Once you reach the line that holds "(** The lowest" in the listing below, output it and every line after it through the line that holds "src); mret true", word for word.

##### DATA #####

(* ===== verification/JoiningSource.v ===== *)
(** * Joining a source of files to a live source ([joiningsource.go])

    A source is what it delivers: its events, handed to its handler up to the
    first error, and how it ends on its own: without an error, with one, or never
    ([Diverge]: it waits for a file or a block).  The factories answer at
    the moment they are asked, a hub moves on between two questions: they take
    the rank of the question as a clock. *)

From S2P Require Import Prelude Types Cursors.

Module JoiningSource.

(** What a [Source] delivers to its handler before it stops. *)
Record Source (O : Type) := mkSource {
  src_events : list (Block * iface O);
  src_end : outcome unit;
}.
Arguments mkSource {O}. Arguments src_events {O}. Arguments src_end {O}.

(** [bstream.ForkableSourceFactory], with [LowSourceLimitGetter] when the
    factory implements it; a nil source is [None]. *)
Record ForkableSourceFactory (O : Type) := mkFactory {
  SourceFromBlockNum : nat -> Z -> outcome (option (Source O));
  SourceFromCursor : nat -> Cursor -> outcome (option (Source O));
  SourceThroughCursor : nat -> Z -> option Cursor -> outcome (option (Source O));
  LowestBlockNum : option (nat -> outcome Z);
}.
Arguments mkFactory {O}. Arguments SourceFromBlockNum {O}. Arguments SourceFromCursor {O}.
Arguments SourceThroughCursor {O}. Arguments LowestBlockNum {O}.

Definition stopSourceOnJoin : error := ESentinel "bstream.stopSourceOnJoin".

Section Joining.
Context {O HS : Type}.

Record JoiningSource := mkJoining {
  fileSourceFactory : ForkableSourceFactory O;
  fileSourceHandlerMiddleware : option (Handler O HS -> Handler O HS);
  liveSourceFactory : ForkableSourceFactory O;
  liveSourceHandlerMiddleware : option (Handler O HS -> Handler O HS);
  handler : Handler O HS;
  startBlockNum : Z;
  cursor : option Cursor;
  cursorIsTarget : bool;
}.

Definition JoiningSourceOption : Type := JoiningSource -> JoiningSource.

Definition JoiningSourceWithLiveSourceHandlerMiddleware (mw : Handler O HS -> Handler O HS)
  : JoiningSourceOption := fun s =>
  mkJoining (fileSourceFactory s) (fileSourceHandlerMiddleware s) (liveSourceFactory s) (Some mw)
    (handler s) (startBlockNum s) (cursor s) (cursorIsTarget s).

Definition JoiningSourceWithFileSourceHandlerMiddleware (mw : Handler O HS -> Handler O HS)
  : JoiningSourceOption := fun s =>
  mkJoining (fileSourceFactory s) (Some mw) (liveSourceFactory s) (liveSourceHandlerMiddleware s)
    (handler s) (startBlockNum s) (cursor s) (cursorIsTarget s).

Definition NewJoiningSource (file live : ForkableSourceFactory O) (h : Handler O HS) (start : Z)
  (c : option Cursor) (target : bool) (opts : list JoiningSourceOption) : JoiningSource :=
  foldl (fun s opt => opt s) (mkJoining file None live None h start c target) opts.

(** The fields the run changes, the clock and the state of the handler. *)
Record Joined := mkJoined {
  lowestLiveBlockNum : Z;
  liveSource : option (Source O);
  questions : nat;
  j_state : HS;
}.

Definition middleware (mw : option (Handler O HS -> Handler O HS)) (h : Handler O HS) : Handler O HS :=
  match mw with Some f => f h | None => h end.

Context (s : JoiningSource).

Definition set_state (hs : HS) (j : Joined) : Joined :=
  mkJoined (lowestLiveBlockNum j) (liveSource j) (questions j) hs.
Definition set_live (src : Source O) (j : Joined) : Joined :=
  mkJoined (lowestLiveBlockNum j) (Some src) (questions j) (j_state j).
Definition set_lowest (n : Z) (j : Joined) : Joined :=
  mkJoined n (liveSource j) (questions j) (j_state j).

(** A question to a factory. *)
Definition ask {A} (f : nat -> outcome A) : M Joined A := fun j =>
  (f (questions j), mkJoined (lowestLiveBlockNum j) (liveSource j) (Datatypes.S (questions j)) (j_state j)).

Definition tryGetSource (factory : ForkableSourceFactory O) : M Joined (option (Source O)) :=
  match cursor s with
  | Some c =>
      if cursorIsTarget s then ask (fun t => SourceThroughCursor factory t (startBlockNum s) (Some c))
      else ask (fun t => SourceFromCursor factory t c)
  | None => ask (fun t => SourceFromBlockNum factory t (startBlockNum s))
  end.

(** The lowest block of the live source, when its factory tells it. *)
Definition readLowest : M Joined unit :=
  match LowestBlockNum (liveSourceFactory s) with
  | Some f => n ← ask f; mmodify (set_lowest n)
  | None => mret tt
  end.

Definition call (h : Handler O HS) (blk : Block) (obj : iface O) : M Joined unit := fun j =>
  match h blk obj (j_state j) with
  | (None, hs) => (Ok tt, set_state hs j)
  | (Some e, hs) => (Err e, set_state hs j)
  end.

Definition fileSourceHandler (blk : Block) (obj : iface O) : M Joined unit :=
  j ← mget;
  if bool_decide (is_Some (liveSource j)) then mret tt
  else
    joined ←
      (if lowestLiveBlockNum j <=? Number blk then
         src ← (if cursorIsTarget s
                then ask (fun t => SourceThroughCursor (liveSourceFactory s) t (Number blk) (cursor s))
                else ask (fun t => SourceFromBlockNum (liveSourceFactory s) t (Number blk)));
         match src with
         | Some src => _ ← mmodify (set_live src); mret true
         | None => _ ← readLowest; mret false
         end
       else mret false);
    if joined : bool then merr stopSourceOnJoin
    else call (middleware (fileSourceHandlerMiddleware s) (handler s)) blk obj.

(** [Source.Run] then [Source.Err]. *)
Definition run_source (process : Block -> iface O -> M Joined unit) (src : Source O) : M Joined unit :=
  _ ← mfor (src_events src) (fun ev => process ev.1 ev.2);
  mlift (src_end src).

(** The error of a source does not stop [run]. *)
Definition ignore (m : M Joined unit) : M Joined (outcome unit) := fun j =>
  match m j with
  | (Panic w, j') => (Panic w, j')
  | (Diverge, j') => (Diverge, j')
  | (r, j') => (Ok r, j')
  end.

Definition run : M Joined unit :=
  let live := call (middleware (liveSourceHandlerMiddleware s) (handler s)) in
  first ← tryGetSource (liveSourceFactory s);
  match first with
  | Some src => _ ← mmodify (set_live src); run_source live src
  | None =>
      _ ← readLowest;
      fileSrc ← tryGetSource (fileSourceFactory s);
      match fileSrc with
      | None =>
          match cursor s with
          | None => mpanic "invalid memory address or nil pointer dereference"
          | Some c =>
              _ ← mlift (Cursors.Cursor_String c);
              merr (EMsg "cannot run joining_source: start_block %d (cursor %s) not found")
          end
      | Some src =>
          r ← ignore (run_source fileSourceHandler src);
          j ← mget;
          match liveSource j with
          | None => mlift r
          | Some src => run_source live src
          end
      end
  end.

Definition Run (hs : HS) : outcome unit * Joined := run (mkJoined 0 None 0 hs).
End Joining.
Arguments JoiningSource : clear implicits.
Arguments Joined : clear implicits.
End JoiningSource.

#####

● **OUTPUT FOR THIS TASK**
(** The lowest block of the live source, when its factory tells it. *)
Definition readLowest : M Joined unit :=
  match LowestBlockNum (liveSourceFactory s) with
  | Some f => n ← ask f; mmodify (set_lowest n)
  | None => mret tt
  end.

Definition call (h : Handler O HS) (blk : Block) (obj : iface O) : M Joined unit := fun j =>
  match h blk obj (j_state j) with
  | (None, hs) => (Ok tt, set_state hs j)
  | (Some e, hs) => (Err e, set_state hs j)
  end.

Definition fileSourceHandler (blk : Block) (obj : iface O) : M Joined unit :=
  j ← mget;
  if bool_decide (is_Some (liveSource j)) then mret tt
  else
    joined ←
      (if lowestLiveBlockNum j <=? Number blk then
         src ← (if cursorIsTarget s
                then ask (fun t => SourceThroughCursor (liveSourceFactory s) t (Number blk) (cursor s))
                else ask (fun t => SourceFromBlockNum (liveSourceFactory s) t (Number blk)));
         match src with
         | Some src => _ ← mmodify (set_live src); mret true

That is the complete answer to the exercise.